### TASK REQUIREMENTS:
The answer is a number and only a number: how many lines of the data include the string "frame"?

### GIVEN DATA:
Lemma wlp_step (m m' : comp K unit) Q k t :
  leaves k_sched m → k_sched k = t → (∀ k', k_sched k' = t → wlp m' Q k') → wlp (m;; m') Q k.
Proof. intros Hm <- Hm'. apply wlp_bind, (wlp_leaves k_sched); [done|]. intros _ k' E. by apply Hm'. Qed.
Tactic Notation "passes" uconstr(lem) := eapply wlp_step; [apply lem|eassumption|]; intros ? ?.
Lemma kmain_init_tasks magic mbd k :
  k_sched k = sched_boot → wlp (kmain_init junk hw scr ip img magic mbd) (λ _ k', k_sched k' = table TASK_READY 0) k.
Proof.
  intros Hk. unfold kmain_init.
  passes tasks_start_gdt. passes tasks_start_pmm. passes tasks_start_idt.
  passes tasks_part. passes tasks_start_paging. passes tasks_rest.
  do 4 passes tasks_line. passes tasks_part. passes tasks_line.
  apply wlp_bind. unfold start_tasks. apply wlp_bind. unfold in_part at 1, wlp at 1, zoom. cbn [part part_sched].
  match goal with E : k_sched ?k = _ |- _ => rewrite E, init_tasks end.
  apply (wlp_leaves k_sched); [apply tasks_line|]. intros _ k1 Hk1.
  change (k_sched k1 = MkSched (idle_task :: replicate 31 dead_task) 1 0) in Hk1.
  passes tasks_scan_storage. passes tasks_scan_network. passes tasks_storage.
  apply wlp_bind. unfold create_shell. apply wlp_bind. unfold in_part at 1, wlp at 1, zoom. cbn [part part_sched].
  match goal with E : k_sched ?k = _ |- _ => rewrite E, create_shell_task end.
  apply wlp_ret. set (k2 := put_part _ _). assert (Hk2 : k_sched k2 = table TASK_READY 0) by done. clearbody k2.
  passes tasks_rest. passes tasks_line. apply (wlp_leaves k_sched); [apply tasks_banner|]. congruence.
Qed.

(** *** The main loop *)

(** The idle task's turn, which does nothing, is left out. *)
Definition shell_turn (depth : nat) : comp K unit :=
  in_part (put (table TASK_RUNNING 1));;
  kernel_shell_task junk hw scr ip img depth;;
  in_part (put (table TASK_READY 0)).
Fixpoint shell_turns (depth n : nat) : comp K unit :=
  match n with O => mret tt | S n => shell_turn depth;; shell_turns depth n end.

Lemma table_wf st cur : 0 ≤ cur < 32 → sched_wf (table st cur).
Proof. intros Hc. split; [done|exact Hc]. Qed.
Lemma chosen_shell ticks (k : K) : chosen ticks (table TASK_READY 0) k = table TASK_READY 1.
Proof. reflexivity. Qed.
Lemma chosen_idle ticks (k : K) : chosen ticks (table TASK_READY 1) k = table TASK_READY 0.
Proof. reflexivity. Qed.

Lemma yield_idle depth k :
  k_sched k = table TASK_READY 1 → kernel_yield junk hw scr ip img depth k = Ret (tt, put_part (table TASK_READY 0) k).
Proof.
  intros Hk. unfold kernel_yield, as_pair, zoom. cbn [part part_sched]. rewrite Hk.
  rewrite yield_eq by by apply table_wf. by rewrite chosen_idle.
Qed.
Lemma yield_shell depth k :
  shell_task_addr img ≠ 0 → k_sched k = table TASK_READY 0 →
  kernel_yield junk hw scr ip img depth k =
  (in_part (put (table TASK_RUNNING 1));; kernel_shell_task junk hw scr ip img depth;; in_part (put (table TASK_READY 1))) k.
Proof.
  intros Ha Hk. unfold kernel_yield, as_pair, zoom. cbn [part part_sched]. rewrite Hk.
  rewrite yield_eq by by apply table_wf. rewrite chosen_shell.
  change (function (Task.slot (table TASK_READY 1) (current_task_id (table TASK_READY 1)))) with (shell_task_addr img).
  destruct (Z.eqb_spec (shell_task_addr img) 0); [done|].
  change (upd _ _ _) with (table TASK_RUNNING 1). unfold run_task. rewrite Z.eqb_refl.
  unfold mbind, comp_bind, as_whole, in_part, zoom. cbn [put part put_part part_sched fst snd]. unfold put.
  match goal with |- context [kernel_shell_task junk hw scr ip img depth ?k] => set (k0 := k) end.
  destruct (kernel_shell_task junk hw scr ip img depth k0) as [[[] k1]| |] eqn:E; [|done..].
  assert (Ek : k_sched k1 = table TASK_RUNNING 1) by apply (tasks_shell_task depth _ _ _ E).
  by rewrite Ek.
Qed.

Lemma turns_ok depth n k :
  shell_task_addr img ≠ 0 → k_sched k = table TASK_READY 0 →
  idle junk hw scr ip img depth (n + n) k = shell_turns depth n k.
Proof.
  intros Ha. revert k. induction n as [|n IH]; intros k Hk; [done|].
  rewrite Nat.add_succ_r. cbn [Nat.add idle shell_turns]. unfold mbind at 1, comp_bind at 1. rewrite yield_shell by done.
  unfold shell_turn. unfold mbind, comp_bind, in_part, zoom, put.
  destruct (kernel_shell_task junk hw scr ip img depth _) as [[[] k1]| |]; [|done..].
  rewrite yield_idle by done. by rewrite IH.
Qed.
End frame.

(** ** Keys and turns *)

Section events.
Context {D Y : Type} `{BlockDev D} (junk : list Z).
Abbreviation K := (kernel D Y).
Context (hw : machine Y) (scr : display Y) (ip : lwip K) (img : image).
Context (Hip : lwip_apart ip) (Hup : returns (scroll_up scr)) (Hdown : returns (scroll_down scr)).

(** A scancode arrives, or the shell has its turn. *)
Inductive event := Key (scancode : Z) | Turn.
Definition run_event (depth : nat) (e : event) : comp K unit :=
  match e with Key sc => key_event scr sc | Turn => kernel_shell_task junk hw scr ip img (Datatypes.S depth) end.
Fixpoint run_events (depth : nat) (es : list event) : comp K unit :=
  match es with [] => mret tt | e :: es' => run_event depth e;; run_events depth es' end.

(** What the user sees of it: the modifiers held, the characters waiting and
    the line. *)
Record desk := Desk { d_modifiers : bool * bool * bool; d_queue : list Z; d_line : list Z }.
Definition typed_with (m : bool * bool * bool) (sc : Z) : list Z := typed (MkKbd m.1.1 m.1.2 m.2 [] 0 0) sc.
Definition desk_step (d : desk) (e : event) : desk :=
  match e with
  | Key sc => Desk (next_modifiers (d_modifiers d) sc) (push_all (typed_with (d_modifiers d) sc) (d_queue d)) (d_line d)
  | Turn => match d_queue d with [] => d | c :: q => Desk (d_modifiers d) q (edit (d_line d) c) end
  end.
(** No turn meets Ctrl-C, tab or enter. *)
Fixpoint plain_run (d : desk) (es : list event) : Prop :=
  match es with
  | [] => True
  | e :: es' =>
      match e with
      | Key sc => 0 ≤ sc < 256
      | Turn => match d_queue d with [] => True | c :: _ => plain_key c end
      end ∧ plain_run (desk_step d e) es'
  end.

Definition desk_of (k : K) : desk := Desk (modifiers (k_kbd k)) (queue (k_kbd k)) (line (k_shell k)).
Definition desk_ok (k : K) : Prop := kbd_wf (k_kbd k) ∧ nonzero (queue (k_kbd k)) ∧ shell_ok (k_shell k).

#[local] Instance shell_arch : Apart arch (k_shell (D := D) (Y := Y)). Proof. done. Qed.
#[local] Instance shell_kbd : Apart kbd (k_shell (D := D) (Y := Y)). Proof. done. Qed.
Lemma shell_rest {A} (m : comp Y A) : leaves k_shell (in_rest (D := D) m).
Proof. by apply leaves_zoom. Qed.
#[local] Hint Resolve shell_rest : leaves.
Lemma key_shell sc : leaves k_shell (key_event (D := D) scr sc).
Proof. leaves. Qed.

Lemma returns_rest (m : comp Y unit) : returns m → returns (in_rest (D := D) m).
Proof. intros Hm k. apply wp_zoom. eapply wp_mono; [apply Hm|done]. Qed.
Lemma returns_eoi : returns (end_of_interrupt (D := D) (Y := Y)).
Proof. intros k. apply wp_in_part. unfold apic_eoi. apply wp_bind, wp_get. by destruct (negb _). Qed.

Lemma key_event_ok sc k :
  0 ≤ sc < 256 → desk_ok k →
  wp (key_event scr sc) (λ _ k', desk_ok k' ∧ desk_of k' = desk_step (desk_of k) (Key sc)) k.
Proof.
  intros Hsc (Hwf & Hnz & Hok). apply (wp_leaves k_shell); [apply key_shell|]. apply wp_zoom.
  eapply wp_mono; [apply handler_ok; [by apply returns_rest|by apply returns_rest|apply returns_eoi|done|done]|].
  intros [] [kb k1] (Hw & Hq & Hm). cbn [fst snd] in *. intros Es.
  assert (Hnz' : nonzero (queue kb)) by (rewrite Hq; apply push_nonzero; [apply typed_nonzero; lia|done]).
  split; [split; [done|]; split; [done|]; by rewrite Es|]. unfold desk_of. rewrite Es.
  change (k_kbd (put_part kb k1)) with kb. by rewrite Hq, Hm.
Qed.

Lemma welcome_ok (k : K) :
  wp (if negb (welcomed (k_shell k)) then welcome (D := D) else mret tt) (λ _ k1, k_kbd k1 = k_kbd k ∧
    (k_shell k1 = k_shell k ∨ k_shell k1 = set_welcomed (k_shell k))) k.
Proof. destruct (negb _); [|by apply wp_ret; split; [|left]]. by split; [|right]. Qed.

Lemma turn_ok depth (k : K) :
  desk_ok k → match queue (k_kbd k) with [] => True | c :: _ => plain_key c end →
  wp (run_event depth Turn) (λ _ k', desk_ok k' ∧ desk_of k' = desk_step (desk_of k) Turn) k.
Proof.
  intros (Hwf & Hnz & Hok) Hplain. cbn [run_event]. unfold kernel_shell_task, shell_task.
  apply wp_bind, wp_in_part, wp_get. rewrite put_part_same. apply wp_bind.
  eapply wp_mono; [apply welcome_ok|]. intros _ k1 (Ek & Es).
  assert (Hok1 : shell_ok (k_shell k1)) by (destruct Es as [->| ->]; [done|]; by destruct Hok).
  assert (El : line (k_shell k1) = line (k_shell k)) by by destruct Es as [->| ->].
  apply wp_bind, wp_in_part. change (part (T := kbd) k1) with (k_kbd k1). rewrite Ek.
  eapply wp_mono; [by apply kbd_get_ok|]. intros c kb (Hw & Hq & Hm). set (k2 := put_part kb k1).
  assert (Hd : desk_of k2 = Desk (modifiers (k_kbd k)) (queue kb) (line (k_shell k))).
  { unfold desk_of. change (k_kbd k2) with kb. change (k_shell k2) with (k_shell k1). rewrite El.
    unfold modifiers. by rewrite Hm. }
  cbn [desk_step]. change (d_queue (desk_of k)) with (queue (k_kbd k)). unfold nonzero in Hnz.
  destruct (queue (k_kbd k)) as [|c0 q] eqn:Eq; injection Hq as -> Eq'.
  - apply wp_ret. rewrite Hd, Eq'. split; [|unfold desk_of; by rewrite Eq]. split; [done|]. split; [|done].
    change (k_kbd k2) with kb. by rewrite Eq'.
  - apply Forall_cons in Hnz as [Hc Hnz]. destruct (Z.eqb_spec c0 0); [lia|]. cbn [negb].
    pose proof (core_input junk hw scr ip img Hip (Datatypes.S depth) (Datatypes.S depth) c0) as Hcore.
    apply (wp_leaves core); [exact Hcore|].
    eapply wp_mono; [apply (key_ok (K := K) junk); [by intros|done|exact Hok1]|].
    intros _ k3 [Hok3 El3] Ecore. injection Ecore as _ _ _ _ Ekbd _.
    change (part (T := shell) k2) with (k_shell k1) in El3. rewrite El in El3.
    split; [split; [by rewrite Ekbd|]; split; [|done]; rewrite Ekbd; change (k_kbd k2) with kb; by rewrite Eq'|].
    unfold desk_of at 1. rewrite Ekbd. change (line (k_shell k3)) with (line (part (T := shell) k3)). rewrite El3.
    change (k_kbd k2) with kb. unfold desk_of; cbn [d_modifiers d_line]. unfold modifiers. by rewrite Hm, Eq'.
Qed.

Lemma events_ok depth es (k : K) :
  desk_ok k → plain_run (desk_of k) es →
  wp (run_events depth es) (λ _ k', desk_ok k' ∧ desk_of k' = fold_left desk_step es (desk_of k)) k.
Proof.
  revert k. induction es as [|e es IH]; intros k Hk Hp; [by apply wp_ret|].
  destruct Hp as [He Hp]. cbn [run_events fold_left]. apply wp_bind.
  assert (Hstep : wp (run_event depth e) (λ _ k', desk_ok k' ∧ desk_of k' = desk_step (desk_of k) e) k).
  { destruct e as [sc|]; [by apply key_event_ok|by apply turn_ok]. }
  eapply wp_mono; [exact Hstep|]. intros _ k1 [Hk1 E1]. rewrite <-E1. apply IH; [done|by rewrite E1].
Qed.
End events.

(** ** The properties of the whole kernel *)

Section properties.
Context {D Y : Type} `{BlockDev D} (junk : list Z).
Context (hw : machine Y) (scr : display Y) (ip : lwip (kernel D Y)) (img : image).

(** C12. What commands cannot touch.  Whatever command line is executed and
    whatever key is typed, when the call returns the descriptor and interrupt
    tables, the timer's interrupt line, the heap with the page tables and the
    frame allocator, the key ring and the task table are exactly as before,
    provided lwIP's calls, which have no access to them, leave them alone. *)
Theorem shell_leaves_core (depth : nat) :
  lwip_apart ip →
  (∀ cmd k after k', execute_at junk hw scr ip img depth cmd k = Ret (after, k') → core k' = core k) ∧
  (∀ c k k', kernel_input junk hw scr ip img depth c k = Ret (tt, k') → core k' = core k).
Proof.
  intros Hip. split.
  - intros cmd k after k'. by apply core_execute.
  - intros c k k'. by apply core_input.
Qed.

### RESPONSE AREA:
2